I know young children are fascinated by dinosaurs. But I’m willing to bet that slightly older students—especially those who want to write well—will be equally excited about Alison Wilcox’s Descriptosaurus. Wilcox describes Descriptosaurus as a “thematic expansion of a dictionary and thesaurus.” It is a resource designed to help students aged 8-14 expand their descriptive vocabulary and experiment with language based on settings, characters, and creatures.
The basic Descriptosaurus is a hardback book divided into three sections, then subdivided thematically to allow young authors to find just the options they are seeking, For example, in the Settings section there are subsections for Landscapes, Settlements, and Atmosphere. Each of those is further divided. If I wanted to describe a foggy day, I could easily turn to the page on “Rain, mist and fog” to find related words, phrases, and sentences. Do I want my fog to be icy, damp, or swirling? Is it brooding or a blanket of grey mist? Did it drift up from the soggy soil or perhaps descend from a mountain? Sample sentences made me think of fog in still more varied ways. Students are cautioned not to use sentences directly from the book but as models for the many ways sentences can be constructed. Click on the Amazon link above, then on the “Look Inside” option to help envision what’s available. It’s hard to describe (yes, I recognize that’s ironic!)

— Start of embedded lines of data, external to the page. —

(* ===== verification/Xstring.v ===== *)
(** * The string and memory functions of xv6 (string.c, ulib.c)

    The functions that may be given overlapping areas ([memmove], [memset])
    run on one flat memory, a list of bytes indexed by address.  The string
    functions read and write separate objects: [None] stands for an access
    outside the object, or a signed overflow. *)

From S2P Require Import Prelude Bytes.

(** ** Memory *)

Definition load (m : list Z) (a : nat) : option Z := m !! a.
Definition store (a : nat) (x : Z) (m : list Z) : option (list Z) :=
  if decide (a < length m)%nat then Some (<[a := x]> m) else None.

(** [stosb], src/hw3/xv6/x86.h:42-49 *)
Fixpoint stosb (dst : nat) (c : Z) (n : nat) (m : list Z) : option (list Z) :=
  match n with
  | O => Some m
  | S n' => m' ← store dst (u8 c) m; stosb (S dst) c n' m'
  end.

(** [stosl], src/hw3/xv6/x86.h:51-58 *)
Fixpoint stosl (dst : nat) (w : Z) (n : nat) (m : list Z) : option (list Z) :=
  match n with
  | O => Some m
  | S n' =>
      if decide (dst + 4 ≤ length m)%nat then stosl (dst + 4) w n' (put dst (le_enc 4 w) m) else None
  end.

(** [memset], src/hw3/xv6/string.c:4-13 *)
Definition memset (dst : nat) (c : Z) (n : nat) (m : list Z) : option (list Z) :=
  if (dst `mod` 4 =? 0)%nat && (n `mod` 4 =? 0)%nat then
    let c := Z.land c 0xFF in
    stosl dst (Z.lor (Z.lor (Z.lor (Z.shiftl c 24) (Z.shiftl c 16)) (Z.shiftl c 8)) c) (n / 4) m
  else stosb dst c n m.

(** [memcmp], src/hw3/xv6/string.c:15-29 *)
Fixpoint memcmp (s1 s2 : list Z) (n : nat) : option Z :=
  match n with
  | O => Some 0
  | S n' =>
      match s1, s2 with
      | x :: s1', y :: s2' => if negb (x =? y) then Some (x - y) else memcmp s1' s2' n'
      | _, _ => None
      end
  end.

(** [memmove: copying upwards], src/hw3/xv6/string.c:45-46 *)
Fixpoint copy_up (d s n : nat) (m : list Z) : option (list Z) :=
  match n with
  | O => Some m
  | S n' => x ← load m s; m' ← store d x m; copy_up (S d) (S s) n' m'
  end.

(** [memmove: copying downwards], src/hw3/xv6/string.c:40-43
    [d] and [s] are one past the last byte. *)
Fixpoint copy_down (d s n : nat) (m : list Z) : option (list Z) :=
  match n with
  | O => Some m
  | S n' => x ← load m (s - 1); m' ← store (d - 1) x m; copy_down (d - 1) (s - 1) n' m'
  end.

(** [memmove], src/hw3/xv6/string.c:31-49 *)
Definition memmove (dst src n : nat) (m : list Z) : option (list Z) :=
  if (src <? dst)%nat && (dst <? src + n)%nat then copy_down (dst + n) (src + n) n m
  else copy_up dst src n m.

(** [memcpy], src/hw3/xv6/string.c:51-56 *)
Definition memcpy (dst src n : nat) (m : list Z) : option (list Z) := memmove dst src n m.

(** [memmove], src/hw3/xv6/ulib.c:95-106 *)
Definition umemmove (dst src : nat) (n : Z) (m : list Z) : option (list Z) := copy_up dst src (Z.to_nat n) m.

(** [memset], src/hw3/xv6/ulib.c:36-41 *)
Definition umemset (dst : nat) (c : Z) (n : nat) (m : list Z) : option (list Z) := stosb dst c n m.

(** ** Strings *)

(** [strncmp], src/hw3/xv6/string.c:58-66 *)
Fixpoint strncmp (p q : list Z) (n : nat) : option Z :=
  match n with
  | O => Some 0
  | S n' =>
      match p, q with
      | x :: p', y :: q' => if negb (x =? 0) && (x =? y) then strncmp p' q' n' else Some (x - y)
      | _, _ => None
      end
  end.

(** [strncpy: padding], src/hw3/xv6/string.c:76-77 *)
Fixpoint zero_fill (off n : nat) (s : list Z) : option (list Z) :=
  match n with
  | O => Some s
  | S n' => s' ← store off 0 s; zero_fill (S off) n' s'
  end.

(** [strncpy: copying], src/hw3/xv6/string.c:74-77 *)
Fixpoint strncpy_loop (off : nat) (s t : list Z) (n : nat) : option (list Z) :=
  match n with
  | O => Some s
  | S n' =>
      match t with
      | [] => None
      | c :: t' => s' ← store off c s; if c =? 0 then zero_fill (S off) n' s' else strncpy_loop (S off) s' t' n'
      end
  end.
(** [strncpy], src/hw3/xv6/string.c:68-79 *)
Definition strncpy (s t : list Z) (n : Z) : option (list Z) := strncpy_loop 0 s t (Z.to_nat n).

(** [safestrcpy: copying], src/hw3/xv6/string.c:90-92 *)
Fixpoint safestrcpy_loop (off : nat) (s t : list Z) (n : nat) : option (list Z) :=
  match n with
  | O => None
  | S O => store off 0 s
  | S n' =>
      match t with
      | [] => None
      | c :: t' => s' ← store off c s; if c =? 0 then store (S off) 0 s' else safestrcpy_loop (S off) s' t' n'
      end
  end.
(** [safestrcpy], src/hw3/xv6/string.c:81-94 *)
Definition safestrcpy (s t : list Z) (n : Z) : option (list Z) :=
  if n <=? 0 then Some s else safestrcpy_loop 0 s t (Z.to_nat n).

Descriptosaurus also contains a myriad of suggestions and activities for teachers or parents to use in teaching descriptive vocabulary. Many of these are contained in an associated CD, but also available online. A few years ago the British National Literacy Trust partnered with the Descriptosaurus folks in a Descriptosaurus Writing Challenge. The contest is closed but many of the resources are still available online. Be sure to download the version with Appendices as it is a treasure trove of activities.
Beyond the basic book available, smaller specialized versions of Descriptosaurus are available. Descriptosaurus Ghost Stories is full of vocabulary and strategies for creating a spooky atmosphere and building suspense. Similar specialized resources are available for writing action and adventures or myths and legends.
While learning activities may be suitable for particular grade levels, age limits don’t really matter for Descriptosaurus. For anyone who enjoys writing or telling stories, these resources are a delight. They make me want to run out and write something, just for the fun of playing with the language. But perhaps they are even more of a treasure for reluctant writers or anyone who has ever faced a blank piece of paper with no idea where to start. I wish I’d had Descriptosaurus long ago. I suspect some of you may one day feel the same!